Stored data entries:
(** * Modular-Discord-Bot: the plugin lifecycle of [core/plugin.py]

    A shallow embedding of the [Plugin] class (construction, file
    resolution, download, load / unload / reload, enable / disable,
    requirement discovery) and the properties its specification states.

    Python values are modelled as follows.
    - [str]: [string], the bytes of its UTF-8 encoding (the functions used
      here, [replace], [startswith], [endswith] and [splitlines], find in
      the encoding what they find in the text); [bytes]: [string].
    - [int]: [Z].
    - [dict[str, str]]: an association list in insertion order, written
      only through [dict_set], which keeps one entry per key.
    - an exception: a constructor of [exception]; a function that can raise
      returns an [outcome].
    - [self], the database session and everything outside the process (the
      host bot's extension registry, the disk, the network): explicit
      state, threaded through the monad [M].  The outside world is a
      parameter (class [Collaborators]): the theorems hold for every
      behaviour of the host, disk and network. *)

From Stdlib Require Import List String Ascii ZArith Bool Arith Lia Permutation.
Import ListNotations.
Open Scope string_scope.

(** ** Python strings *)

(** [s.startswith(p)] *)
Fixpoint startswith (p s : string) : bool :=
  match p, s with
  | EmptyString, _ => true
  | String a p', String b s' => Ascii.eqb a b && startswith p' s'
  | String _ _, EmptyString => false
  end.

(** The scan of [str.replace]: occurrences of [old] are found left to
    right and do not overlap; [skip] counts the characters of a matched
    occurrence that are still to be dropped. *)
Fixpoint replace_from (old new : string) (skip : nat) (s : string) : string :=
  match s with
  | EmptyString => EmptyString
  | String c s' =>
      match skip with
      | S k => replace_from old new k s'
      | O =>
          if startswith old s
          then new ++ replace_from old new (String.length old - 1) s'
          else String c (replace_from old new 0 s')
      end
  end.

### EXERCISE OBJECTIVE
Report each line above containing the string "Python".

### RESPONSE
    Python values are modelled as follows.
(** ** Python strings *)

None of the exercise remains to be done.